→ **EXERCISE GOAL**:
Your answer should consist of the lines below that hold the word "Leaf".

→ **DATA LISTING**:
►
(** Frames are nonempty well-formed subtrees, and what is below a frame fits in
    the array together with the longest path from it. *)
Fixpoint stack_ok (stk : list (tree A * nat)) : Prop :=
  match stk with
  | [] => True
  | (t, d) :: stk =>
    t <> Leaf /\ avl_ok t /\ bst cmp t /\ (d <= 3)%nat /\
    avl_height t + Z.of_nat (length stk) <= Z.of_nat AVL_MAXDEPTH /\ stack_ok stk
  end.

(** [it2] iterates over the range of [it1]. *)
Definition same_range it1 it2 : Prop :=
  it_s it1 = it_s it2 /\ it_e it1 = it_e it2 /\ it_ince it1 = it_ince it2.

Lemma same_range_rest it stk f : frame_rest (set_is it stk) f = frame_rest it f.
Proof. done. Qed.

Lemma below_start it x y : cmp y x <= 0 -> from_start cmp it x = false -> ~ in_range it y.
Proof.
  unfold in_range, from_start. destruct (it_s it) as [s|]; [|done].
  rewrite Z.leb_gt, Z.leb_le. intros Hyx Hxs [Hys _].
  pose proof (cmp_le_lt_trans cmp y x s Hyx Hxs). lia.
Qed.

Lemma above_end it x y : cmp x y <= 0 -> past_end cmp it x = true -> ~ in_range it y.
Proof.
  unfold in_range, past_end. destruct (it_e it) as [e|]; [|done].
  intros Hxy Hxe [_ Hye].
  pose proof (cmp_trans x y e Hxy). pose proof (cmp_le_lt_trans cmp x y e Hxy).
  destruct (it_ince it).
  - apply Z.ltb_lt in Hxe. apply Z.ltb_ge in Hye. lia.
  - apply Z.leb_le in Hxe. apply Z.leb_gt in Hye. lia.
Qed.

Lemma frame_rest_expand it l x h r :
  bst cmp (Node l x h r) ->
  filter (in_range it) (elems (Node l x h r)) =
    (if from_start cmp it x then filter (in_range it) (elems l) else []) ++
    (if past_end cmp it x then [] else
     (if from_start cmp it x then [x] else []) ++ filter (in_range it) (elems r)).
Proof.
  intros (Hl & Hr & Hlx & Hxr)%(bst_node cmp). simpl. rewrite filter_app. f_equal.
  - destruct (from_start cmp it x) eqn:Hf; [done|].
    apply filter_none. intros y Hy. by apply (below_start it x), Hf; auto.
  - destruct (past_end cmp it x) eqn:Hp.
    + apply filter_none. intros y [->|Hy]%elem_of_cons; apply (above_end it x); auto.
      rewrite (cmp_refl cmp). lia.
    + destruct (from_start cmp it x) eqn:Hf.
      * by rewrite filter_cons_True.
      * rewrite filter_cons_False; [done|]. intros [? _]. congruence.
Qed.

Lemma it_rest_cons it f stk : it_rest (set_is it (f :: stk)) = frame_rest it f ++ it_rest (set_is it stk).
Proof. done. Qed.

Ltac turn := eexists _, _; split; [reflexivity|]; split; [|split];
  [simpl in *; intuition (lia || done)|unfold it_turns; simpl; lia|].

(** Every turn keeps the stack well formed, uses up a turn, and neither loses nor
    repeats a node. *)
Lemma avl_it_turn_spec it l x h r d stk :
  it_is it = (Node l x h r, d) :: stk -> stack_ok (it_is it) ->
  exists stk' ret, avl_it_turn cmp it l x h r d stk = Some (set_is it stk', ret) /\
    stack_ok stk' /\ (it_turns (set_is it stk') < it_turns it)%nat /\
    it_rest it = option_list ret ++ it_rest (set_is it stk').
Proof.
  intros His Hok. rewrite His in Hok.
  assert (it_rest it = it_rest (set_is it ((Node l x h r, d) :: stk))) as ->
    by (unfold it_rest; by rewrite His).
  assert (it_turns it = it_turns (set_is it ((Node l x h r, d) :: stk))) as ->
    by (unfold it_turns; by rewrite His).
  destruct Hok as (Hne & Havl & Hbst & Hd & Hlen & Hstk).
  pose proof Havl as (Hl & Hr & Hh & Hbal). pose proof Hbst as (Sl & Sr & _ & _)%(bst_node cmp).
  pose proof (avl_ok_height l Hl). pose proof (avl_ok_height r Hr).
  assert (size_l : l = Leaf \/ l <> Leaf /\ 1 <= avl_height l).
  { destruct l as [|? ? lh ?]; [by left|right]. split; [done|].
    destruct Hl as (Hll & Hlr & -> & _). cbn [avl_height].
    pose proof (avl_ok_height _ Hll). lia. }
  destruct d as [|[|[|[|d]]]]; [| | | |lia]; cbn [avl_it_turn].
  - rewrite it_rest_cons. cbn [frame_rest]. rewrite frame_rest_expand by done.
    destruct (past_end cmp it x) eqn:Hp, (from_start cmp it x) eqn:Hf; cbn [Nat.eqb].
    + destruct size_l as [->|[Hln Hlh]]; [turn; done|].
      destruct l as [|ll lx lh lr]; [done|].
      rewrite (proj2 (Nat.ltb_lt _ _)) by (cbn [length avl_height] in *; lia).
      turn. by rewrite !it_rest_cons, app_nil_r.
    + turn. done.
    + destruct size_l as [->|[Hln Hlh]]; [turn; done|].
      destruct l as [|ll lx lh lr]; [done|].
      rewrite (proj2 (Nat.ltb_lt _ _)) by (cbn [length avl_height] in *; lia).
      turn. rewrite !it_rest_cons. simpl. by rewrite <- !app_assoc.
    + turn. done.
  - turn. done.
  - destruct r; turn; done.
  - turn. done.
Qed.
◄
→ **TASK ANSWER**:
    t <> Leaf /\ avl_ok t /\ bst cmp t /\ (d <= 3)%nat /\
  assert (size_l : l = Leaf \/ l <> Leaf /\ 1 <= avl_height l).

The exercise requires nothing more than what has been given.